Using children as weapons of terror

World Today

a child's shoeThe shoe of a young victim and a piece of metal lay near the scene just hours after Saturday’s bomb attack in Gaziantep, southeastern Turkey, early Sunday, Aug. 21, 2016. (IHA via AP)

The suicide attacker who detonated his explosives amid an outdoor Kurdish wedding party in southeastern Turkey, killing at least 51 people, was an ISIL group child as young as 12 years old. The extremist group has a history of using children as weapons, sending them to their death strapped with explosives and putting them on front lines in Iraq and Syria.

The group maintains an army of child soldiers, which it calls “cubs of the caliphate,” and seeks to re-educate children at ISIL-run schools, indoctrinating them with the group’s own radical version of Islam and exposing them to violent acts, including beheadings, as part of a concerted effort to build a new generation of militants. ISIL videos have shown boys killing ISIL opponents through beheadings and shootings.

But the practice is not restricted to the ISIL and has been used by other militant groups. Here’s a look at some:

ISIL

aftermath of a suicide bombing at a soccer game

In this March 26, 2016, file photo, people inspect the aftermath of a suicide bombing that killed 29 and wounded 60 at a soccer field in Iskandariya, 25 miles (about 40 kilometers) south of Baghdad, Iraq. ISIL claimed responsibility and released a photo of the attacker where he appears to be no more than 16 years old. (AP Photo/Karim Kadim, File)

The group has deployed child suicide bombers to stage attacks in both Iraq and Syria. Among the most deadly attacks was a bombing at a youth soccer game at a stadium south of Baghdad on March 25, 2016. A bomber — believed be a teenager — detonated his explosives as officials were handing out trophies to players after the tournament, killing 29 and wounding 60. ISIL claimed responsibility and released a photo of the attacker in which he appears to be no more than 16 years old. Nearly half of those killed were also children, participating in the soccer game or cheering from the stands. The U.N.’s children’s agency, UNICEF, said in a recent report that thousands of children have been abducted in Iraq. Girls, the group says, are at greatest risk of being sold into sexual slavery while boys are often forced into becoming combatants or suicide bombers.

BOKO HARAM

People help those injured by a bomb

People help those injured by a bomb after a girl suicide bomber as young as 10 blew herself up at a busy market, at a hospital in Potiskum, northeastern Nigeria. (AP Photo/Adamu Adamu, File)

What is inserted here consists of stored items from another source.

(** * Performance monitor (src/lib/performance.ts)

    A shallow embedding of the in-process timing helper and the proofs of
    its specification.

    Modelling choices, fixed once for the whole development:

    - A JavaScript [number] holding a [performance.now()] reading is an
      integer number of milliseconds ([Z]); subtraction and comparison are
      the exact ones.  No operation of the module can produce NaN or an
      infinity from finite readings.
    - A number that a caller hands in ([startTime] of [monitorPerformance])
      is any binary64 value ([float64]), and what is computed from it is
      computed in binary64, with the library's definitions of IEEE 754
      ([SpecFloat]).
    - The [Map<string, PerformanceMetric>] keeps its entries in insertion
      order, which is what [Array.from(map.entries())] observes; it is an
      association list with unique keys.
    - The records are objects held by the [Map]; the module changes them
      only through the entry of their key ([endMeasure]), so the [Map]
      associates a key with the current value of its record.
    - [PerformanceMonitor.getInstance()] yields the one instance of the
      class; its [metrics] are a component of the [World].
    - The effects (the store of the singleton, the clock, the logger and the
      console) are threaded through an explicit [World]; a computation
      finishes with a completion, normal or abrupt ([throw]).
    - An [async] function is run to completion: whatever happens while it is
      suspended at an [await] is part of the effect of the awaited
      computation on the [World]. *)

From Stdlib Require Import ZArith List String Ascii Lia Bool Arith.
From Stdlib Require Import DecimalString Permutation Sorted.
From Stdlib Require Import QArith SpecFloat.
Close Scope Q_scope.
Import ListNotations.

Set Implicit Arguments.

Local Open Scope string_scope.

(** ** JavaScript values used by the module *)

Definition number := Z.
Bind Scope Z_scope with number.

(** ** Doubles

    A number handed in by a caller of the module is any IEEE 754 binary64
    value: [S754_finite s m e] stands for [(-1)^s * m * 2^e], and there are
    two zeros, two infinities and one NaN.  The arithmetic is the one of the
    standard (rounding to nearest, ties to even). *)

Definition float64 := spec_float.

(** The double nearest to [m * 2^e]. *)
Definition Number_of_dyadic (m e : Z) : float64 :=
  binary_normalize 53 1024 m e false.

(** The double that holds an integer: a reading of the clock, a literal of
    the program. *)
Definition Number_of_Z (z : Z) : float64 := Number_of_dyadic z 0.

(** [a - b] and [a > b]. *)
Definition Number_sub (a b : float64) : float64 := SFsub 53 1024 a b.

Definition Number_gt (a b : float64) : bool := SFltb b a.

(** The digits of a natural number. *)
Definition decimal (z : Z) : string :=
  NilZero.string_of_uint (N.to_uint (Z.to_N z)).

(** *** [Number.prototype.toFixed(2)]

    For a finite [x] below [10^21] in magnitude: "let n be an integer for
    which n / 10^2 - x is as close to zero as possible; if there are two
    such n, pick the larger n", printed with two digits after the point. *)
Definition nearest_hundredth (m : positive) (e : Z) : Z :=
  if (0 <=? e)%Z then (100 * Zpos m * 2 ^ e)%Z
  else ((200 * Zpos m + 2 ^ (- e)) / 2 ^ (1 - e))%Z.

Definition fixed2 (n : Z) : string :=
  decimal (n / 100) ++ "." ++ decimal (n / 10 mod 10) ++ decimal (n mod 10).

(** A double of magnitude [10^21] or more has a mantissa of 53 bits and an
    exponent that is not negative: it is the integer [m * 2^e]. *)
Definition at_least_1e21 (m : positive) (e : Z) : bool :=
  (0 <=? e)%Z && (10 ^ 21 <=? Zpos m * 2 ^ e)%Z.

(** From [10^21] on, [toFixed] hands over to [Number::toString]: the
    decimal [s * 10^p] with the fewest digits [s] that reads back as the
    same double and, among those, the one closest to it, written
    [d.ddde+N]. *)
Definition exponential (s p : Z) : string :=
  match decimal s with
  | String d rest =>
      String d (if String.eqb rest "" then "" else "." ++ rest)
      ++ "e+" ++ decimal (Z.of_nat (String.length rest) + p)
  | EmptyString => EmptyString
  end.

Definition same_double (a b : float64) : bool :=
  match a, b with
  | S754_finite sa ma ea, S754_finite sb mb eb =>
      Bool.eqb sa sb && Pos.eqb ma mb && Z.eqb ea eb
  | _, _ => false
  end.

Definition reads_back (x : float64) (sp : Z * Z) : bool :=
  same_double (Number_of_Z (fst sp * 10 ^ snd sp)) x.

(** The decimals of [k] digits next to the integer [X] of [N] digits, below
    and above it, and the one of them [Number::toString] takes, if any. *)
Definition candidate (x : float64) (X N k : Z) : option (Z * Z) :=
  let p := (N - k)%Z in
  let lo := (X / 10 ^ p)%Z in
  let hi := (lo + 1)%Z in
  let below := (lo, p) in
  let above := if (hi =? 10 ^ k)%Z then (1, p + k)%Z else (hi, p) in
  let d_below := (X - lo * 10 ^ p)%Z in
  let d_above := (hi * 10 ^ p - X)%Z in
  match reads_back x below, reads_back x above with
  | true, true =>
      if (d_below <? d_above)%Z then Some below
      else if (d_above <? d_below)%Z then Some above
      else if Z.even lo then Some below else Some above
  | true, false => Some below
  | false, true => Some above
  | false, false => None
  end.

Fixpoint shortest (x : float64) (X N : Z) (fuel : nat) (k : Z) : Z * Z :=
  match fuel with
  | O => (X, 0%Z)
  | S fuel' =>
      match candidate x X N k with
      | Some sp => sp
      | None => shortest x X N fuel' (k + 1)
      end
  end.

Definition Number_toString_large (m : positive) (e : Z) : string :=
  let X := (Zpos m * 2 ^ e)%Z in
  let N := Z.of_nat (String.length (decimal X)) in
  let sp := shortest (S754_finite false m e) X N 17 1 in
  exponential (fst sp) (snd sp).

Definition toFixed2 (x : float64) : string :=
  match x with
  | S754_nan => "NaN"
  | S754_infinity false => "Infinity"
  | S754_infinity true => "-Infinity"
  | S754_zero _ => "0.00"
  | S754_finite s m e =>
      (if s then "-" else "") ++
      (if at_least_1e21 m e then Number_toString_large m e
       else fixed2 (nearest_hundredth m e))
  end.

Definition dquote : string := String "034"%char EmptyString.

(** ** [Map<string, V>]: insertion-ordered, keys unique *)

Section JsMap.
Variable V : Type.

Definition Map := list (string * V).

Definition Map_size (m : Map) : nat := List.length m.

Human Rights groups and UNICEF report a dramatic increase in Boko Haram’s use of children as suicide bombers. In a report earlier this year, UNICEF said one in five suicide attacks claimed by the militant group across Nigeria, Cameroon and Chad are now carried out by children. In Nigeria, Human Rights Watch said that since Boko Haram began its attacks in 2009, it has recruited hundred, and possibly thousands, of youngsters and used dozens, mostly girls, as suicide bombers.

AL-QAIDA

In this photo released on April 25, 2015 by a militant website, young boys known as the "lion cubs" hold rifles during a parade after graduating from a religious school in Tal Afar, near Mosul, northern Iraq. (Militant website via AP, File)

In this photo released on April 25, 2015 by a militant website, young boys known as the “lion cubs” hold rifles during a parade after graduating from a religious school in Tal Afar, near Mosul, northern Iraq. (Militant website via AP, File)

The global terror network has a history of recruiting children and training them to be suicide bombers. The leader of al-Qaida in Iraq, Abu Musab al-Zarqawi, used teenagers as suicide bombers to fight the American occupation in Iraq before he was killed in a U.S. airstrike in 2006. Al-Qaida in Iraq eventually developed into what today is the Islamic State group.

RADICAL PALESTINIAN GROUPS

a would-be suicide bomber

Palestinian youth Hussam Abdo, a would-be suicide bomber, stares at journalists as Israeli soldiers present him to the media, following his arrest at the Hawara checkpoint near the northern West Bank city of Nablus. Sappers later detonated the bomb under the jacket. (AP Photo/Lefteris Pitarakis, File)

Hamas, Islamic Jihad and other militant groups run summer camps that seek to indoctrinate Palestinian children with violent anti-Israel ideologies. These groups have not sent young children on suicide missions, though during the second Palestinian uprising in the early 2000s, several Palestinians as young as 16 carried out suicide bombings. In the current, months-long wave of violence, dozens of Palestinian teenagers have carried out or been accused of carrying out stabbing attacks on Israelis, with the youngest perpetrator just 11 years old. The attackers are believed to have acted individually and were not sent by organized groups.

YEMEN

In Yemen, home to one of the world’s most heavily armed civilian population, boys often learn how to handle weapons from an early age. In the country’s current conflict, irregular forces from both the pro-government and rebel sides have incorporated teenagers into their ranks.